On top of this, the suicide rate in the prison system is almost 15 times higher than outside its walls, which means that the percentage of attempted suicide for LGBT+ inmates is significantly increased. Even more alarmingly, women prisoners are 35 times more likely to suffer from mental health issues than non-incarcerated women. And even despite all these scary statistics, budget cuts to the prison system mean that vital services such as prison officers and psychiatrists have been reduced.
Undeniably, these terrifying statistics give an insight into the severity of the subject. We cannot maintain that our prison system does not need reform when we are fully aware of the day-to-day lives of persecuted prisoners. Prisons are especially hostile environments for vulnerable people. They are meant to be used to take away a person’s freedom for breaking the law, but this punishment should not also include mistreatment, violence, and fear. Imagine being victimised for who you are, not only what you’ve done.

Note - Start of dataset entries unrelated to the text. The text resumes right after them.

(* ===== verification/Runtime.v ===== *)
(** * Time and randomness

    A [time.Time] is its nanoseconds since the Unix epoch; the zero time is
    the first of January of year 1.  [crypto/rand] is an explicit stream of
    octets with a read position, threaded through the code that draws. *)

From Stdlib Require Import String Ascii ZArith Lia.
From stdpp Require Import base numbers list sorting strings gmap.
From S2P Require Import Prelude Base64 Model.

Local Open Scope Z_scope.

Definition Second : Z := 1000000000.
Definition Minute : Z := 60 * Second.
Definition time_zero : Z := -62135596800 * Second.

Definition IsZero (t : Z) : bool := t =? time_zero.
Definition Unix (t : Z) : Z := t / Second.
Definition of_Unix (s : Z) : Z := s * Second.

(** [Before] and [After] are strict. *)
Definition Before (t u : Z) : bool := t <? u.
Definition After (t u : Z) : bool := u <? t.

Lemma Unix_of s : Unix (of_Unix s) = s.
Proof. apply Z.div_mul. done. Qed.

(** ** The entropy source *)

Record entropy := { ent_stream : nat -> Z; ent_pos : nat }.

Definition rand_Read (e : entropy) (n : nat) : bytes * entropy :=
  (map (fun i => u8 (ent_stream e i)) (seq (ent_pos e) n),
   {| ent_stream := ent_stream e; ent_pos := ent_pos e + n |}).

Lemma rand_Read_ok e n : bytes_ok (rand_Read e n).1.
Proof. apply Forall_map, Forall_forall. intros. apply u8_byte. Qed.

Lemma rand_Read_length e n : length (rand_Read e n).1 = n.
Proof. simpl. by rewrite length_map, length_seq. Qed.

(** [model.NewID]. *)
Definition fresh_id (e : entropy) : string * entropy :=
  let '(b, e) := rand_Read e 16 in (Model.NewID b, e).

(** [randomBase64URL n]. *)
Definition randomBase64URL (e : entropy) (n : nat) : string * entropy :=
  let '(b, e) := rand_Read e n in (Base64.EncodeToString b, e).

(** [uuidShaped]: the layout of an identifier over raw octets. *)
Definition uuidShaped (e : entropy) : string * entropy :=
  let '(b, e) := rand_Read e 16 in (Model.uuid_layout b, e).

The issues in question are not a matter of comfort and special treatment, but are fundamental matters that need to be addressed urgently for the safety and wellbeing of LGBT+ people in prison. We no longer live in an era that uses physical punishment against those who have committed a crime, such as lashings and torture devices, and therefore violence has no place in a prison sentence. Our justice system is only fit to punish by restriction. Security is not superfluous, it is a necessity, and every prisoner, no matter what their self-identifying gender or sexual orientation is, should benefit from it.